Stored entries
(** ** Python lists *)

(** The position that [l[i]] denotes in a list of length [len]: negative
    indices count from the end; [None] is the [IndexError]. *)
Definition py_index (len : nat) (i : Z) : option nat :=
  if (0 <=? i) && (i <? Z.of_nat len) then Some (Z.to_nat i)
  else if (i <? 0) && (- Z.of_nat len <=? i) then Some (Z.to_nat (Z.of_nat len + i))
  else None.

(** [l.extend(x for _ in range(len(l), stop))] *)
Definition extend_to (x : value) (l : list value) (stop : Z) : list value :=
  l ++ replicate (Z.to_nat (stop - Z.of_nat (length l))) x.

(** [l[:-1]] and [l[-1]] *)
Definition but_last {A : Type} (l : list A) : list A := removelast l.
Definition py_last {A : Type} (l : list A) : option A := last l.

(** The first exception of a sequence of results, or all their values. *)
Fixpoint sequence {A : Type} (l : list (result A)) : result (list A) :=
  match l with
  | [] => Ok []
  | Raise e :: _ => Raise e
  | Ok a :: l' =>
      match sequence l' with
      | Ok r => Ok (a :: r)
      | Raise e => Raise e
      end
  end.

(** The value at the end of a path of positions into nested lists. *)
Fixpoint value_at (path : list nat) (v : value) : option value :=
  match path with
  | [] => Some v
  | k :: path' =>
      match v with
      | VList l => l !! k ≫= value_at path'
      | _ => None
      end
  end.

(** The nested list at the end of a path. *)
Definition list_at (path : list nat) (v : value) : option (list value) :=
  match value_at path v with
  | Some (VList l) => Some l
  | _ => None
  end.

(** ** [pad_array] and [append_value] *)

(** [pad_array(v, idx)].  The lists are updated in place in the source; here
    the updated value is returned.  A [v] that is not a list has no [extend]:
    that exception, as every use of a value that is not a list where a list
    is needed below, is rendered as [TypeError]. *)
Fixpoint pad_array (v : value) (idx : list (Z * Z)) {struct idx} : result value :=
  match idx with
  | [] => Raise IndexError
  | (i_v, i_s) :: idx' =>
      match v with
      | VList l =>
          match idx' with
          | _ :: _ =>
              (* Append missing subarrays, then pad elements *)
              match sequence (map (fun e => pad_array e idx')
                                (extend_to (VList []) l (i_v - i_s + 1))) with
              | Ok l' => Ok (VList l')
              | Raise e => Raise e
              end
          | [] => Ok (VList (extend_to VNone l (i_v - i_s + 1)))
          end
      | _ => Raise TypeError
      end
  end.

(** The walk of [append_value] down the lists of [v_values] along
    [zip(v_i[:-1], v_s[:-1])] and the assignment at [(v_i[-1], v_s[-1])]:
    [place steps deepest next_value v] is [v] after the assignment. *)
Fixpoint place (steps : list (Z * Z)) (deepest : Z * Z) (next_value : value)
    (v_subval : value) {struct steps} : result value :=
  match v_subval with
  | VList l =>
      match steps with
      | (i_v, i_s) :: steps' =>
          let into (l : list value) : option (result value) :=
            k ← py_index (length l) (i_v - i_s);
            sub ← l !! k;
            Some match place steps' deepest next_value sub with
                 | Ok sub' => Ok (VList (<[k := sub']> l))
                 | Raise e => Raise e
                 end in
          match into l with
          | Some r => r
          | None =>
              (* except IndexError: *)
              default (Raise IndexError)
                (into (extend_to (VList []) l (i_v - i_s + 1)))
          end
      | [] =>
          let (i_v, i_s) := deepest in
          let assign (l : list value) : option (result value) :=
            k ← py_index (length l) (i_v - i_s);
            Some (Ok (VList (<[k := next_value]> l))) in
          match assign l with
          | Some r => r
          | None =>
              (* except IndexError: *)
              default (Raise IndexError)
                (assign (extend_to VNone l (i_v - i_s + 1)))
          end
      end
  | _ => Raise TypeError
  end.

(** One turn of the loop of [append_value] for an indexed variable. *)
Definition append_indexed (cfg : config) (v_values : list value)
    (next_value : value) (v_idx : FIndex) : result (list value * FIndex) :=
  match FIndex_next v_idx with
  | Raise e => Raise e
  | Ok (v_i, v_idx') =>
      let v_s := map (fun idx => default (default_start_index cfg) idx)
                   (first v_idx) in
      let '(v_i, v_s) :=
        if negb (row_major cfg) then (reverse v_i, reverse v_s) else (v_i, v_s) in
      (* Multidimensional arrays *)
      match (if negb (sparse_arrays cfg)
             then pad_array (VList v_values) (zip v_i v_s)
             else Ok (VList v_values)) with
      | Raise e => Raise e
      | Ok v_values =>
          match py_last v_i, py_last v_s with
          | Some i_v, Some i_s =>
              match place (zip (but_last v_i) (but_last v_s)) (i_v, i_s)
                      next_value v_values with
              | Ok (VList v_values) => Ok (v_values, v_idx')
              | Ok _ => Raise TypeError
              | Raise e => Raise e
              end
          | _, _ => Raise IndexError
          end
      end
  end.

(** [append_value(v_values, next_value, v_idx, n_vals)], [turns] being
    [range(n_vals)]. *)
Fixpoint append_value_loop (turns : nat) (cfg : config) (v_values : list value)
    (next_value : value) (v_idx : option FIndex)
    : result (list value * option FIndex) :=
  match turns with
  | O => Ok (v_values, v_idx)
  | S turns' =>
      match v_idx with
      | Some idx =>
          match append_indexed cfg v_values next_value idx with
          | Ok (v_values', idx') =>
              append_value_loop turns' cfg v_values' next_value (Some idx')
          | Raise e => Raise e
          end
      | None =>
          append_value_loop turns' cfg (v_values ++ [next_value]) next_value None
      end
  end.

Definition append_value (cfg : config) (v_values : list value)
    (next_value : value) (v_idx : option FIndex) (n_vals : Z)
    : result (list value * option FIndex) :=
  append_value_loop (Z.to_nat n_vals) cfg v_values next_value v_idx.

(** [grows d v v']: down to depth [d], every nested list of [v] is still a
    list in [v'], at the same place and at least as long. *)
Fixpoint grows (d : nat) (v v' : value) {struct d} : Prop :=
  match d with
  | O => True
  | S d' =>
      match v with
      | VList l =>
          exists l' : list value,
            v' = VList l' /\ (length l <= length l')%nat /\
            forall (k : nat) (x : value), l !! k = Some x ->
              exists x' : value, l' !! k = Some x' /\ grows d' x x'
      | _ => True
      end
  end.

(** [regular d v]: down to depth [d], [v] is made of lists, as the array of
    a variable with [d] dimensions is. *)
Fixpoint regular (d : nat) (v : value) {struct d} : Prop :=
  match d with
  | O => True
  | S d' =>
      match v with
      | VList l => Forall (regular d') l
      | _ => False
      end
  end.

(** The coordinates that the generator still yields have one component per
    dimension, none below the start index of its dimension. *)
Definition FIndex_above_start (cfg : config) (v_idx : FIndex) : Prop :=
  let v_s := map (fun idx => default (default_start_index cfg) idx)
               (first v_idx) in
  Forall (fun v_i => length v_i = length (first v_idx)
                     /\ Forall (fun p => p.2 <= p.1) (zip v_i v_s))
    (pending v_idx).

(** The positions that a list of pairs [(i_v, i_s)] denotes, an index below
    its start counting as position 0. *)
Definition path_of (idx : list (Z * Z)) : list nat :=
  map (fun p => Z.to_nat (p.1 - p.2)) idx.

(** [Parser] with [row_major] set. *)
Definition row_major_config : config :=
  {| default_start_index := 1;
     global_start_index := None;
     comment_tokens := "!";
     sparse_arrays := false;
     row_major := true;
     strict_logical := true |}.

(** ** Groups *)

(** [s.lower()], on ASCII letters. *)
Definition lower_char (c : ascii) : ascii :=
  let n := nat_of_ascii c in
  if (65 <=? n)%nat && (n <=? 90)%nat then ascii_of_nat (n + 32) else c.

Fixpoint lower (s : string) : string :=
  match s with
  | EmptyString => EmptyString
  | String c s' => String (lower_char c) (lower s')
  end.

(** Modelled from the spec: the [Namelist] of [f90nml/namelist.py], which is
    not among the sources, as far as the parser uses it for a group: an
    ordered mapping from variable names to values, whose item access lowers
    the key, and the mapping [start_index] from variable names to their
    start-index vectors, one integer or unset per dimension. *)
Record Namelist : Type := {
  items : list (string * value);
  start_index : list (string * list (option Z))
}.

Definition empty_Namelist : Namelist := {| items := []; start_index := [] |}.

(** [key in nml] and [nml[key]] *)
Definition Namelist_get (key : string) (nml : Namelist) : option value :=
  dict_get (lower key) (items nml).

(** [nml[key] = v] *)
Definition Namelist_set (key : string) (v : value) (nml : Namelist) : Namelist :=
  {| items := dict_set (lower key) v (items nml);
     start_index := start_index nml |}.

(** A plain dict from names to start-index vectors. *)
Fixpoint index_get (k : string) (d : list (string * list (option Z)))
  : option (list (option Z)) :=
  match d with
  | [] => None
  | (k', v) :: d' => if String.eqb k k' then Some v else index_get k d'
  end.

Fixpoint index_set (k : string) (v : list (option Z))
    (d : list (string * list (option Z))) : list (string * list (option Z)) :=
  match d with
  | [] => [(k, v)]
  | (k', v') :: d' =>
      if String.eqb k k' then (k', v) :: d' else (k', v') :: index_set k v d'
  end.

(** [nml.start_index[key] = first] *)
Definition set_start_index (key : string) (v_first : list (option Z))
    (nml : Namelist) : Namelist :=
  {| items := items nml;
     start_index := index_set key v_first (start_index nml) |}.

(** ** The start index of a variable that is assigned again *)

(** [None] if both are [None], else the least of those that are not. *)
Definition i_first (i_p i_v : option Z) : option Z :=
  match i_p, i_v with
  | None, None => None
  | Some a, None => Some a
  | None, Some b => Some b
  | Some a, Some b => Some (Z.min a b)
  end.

**REQUIRED ACTION:** Copy only the entries from the first line to the line with "[] => Some v", each exactly as it appears.

**EXERCISE RESULT:**
(** ** Python lists *)

(** The position that [l[i]] denotes in a list of length [len]: negative
    indices count from the end; [None] is the [IndexError]. *)
Definition py_index (len : nat) (i : Z) : option nat :=
  if (0 <=? i) && (i <? Z.of_nat len) then Some (Z.to_nat i)
  else if (i <? 0) && (- Z.of_nat len <=? i) then Some (Z.to_nat (Z.of_nat len + i))
  else None.

(** [l.extend(x for _ in range(len(l), stop))] *)
Definition extend_to (x : value) (l : list value) (stop : Z) : list value :=
  l ++ replicate (Z.to_nat (stop - Z.of_nat (length l))) x.

(** [l[:-1]] and [l[-1]] *)
Definition but_last {A : Type} (l : list A) : list A := removelast l.
Definition py_last {A : Type} (l : list A) : option A := last l.

(** The first exception of a sequence of results, or all their values. *)
Fixpoint sequence {A : Type} (l : list (result A)) : result (list A) :=
  match l with
  | [] => Ok []
  | Raise e :: _ => Raise e
  | Ok a :: l' =>
      match sequence l' with
      | Ok r => Ok (a :: r)
      | Raise e => Raise e
      end
  end.

(** The value at the end of a path of positions into nested lists. *)
Fixpoint value_at (path : list nat) (v : value) : option value :=
  match path with
  | [] => Some v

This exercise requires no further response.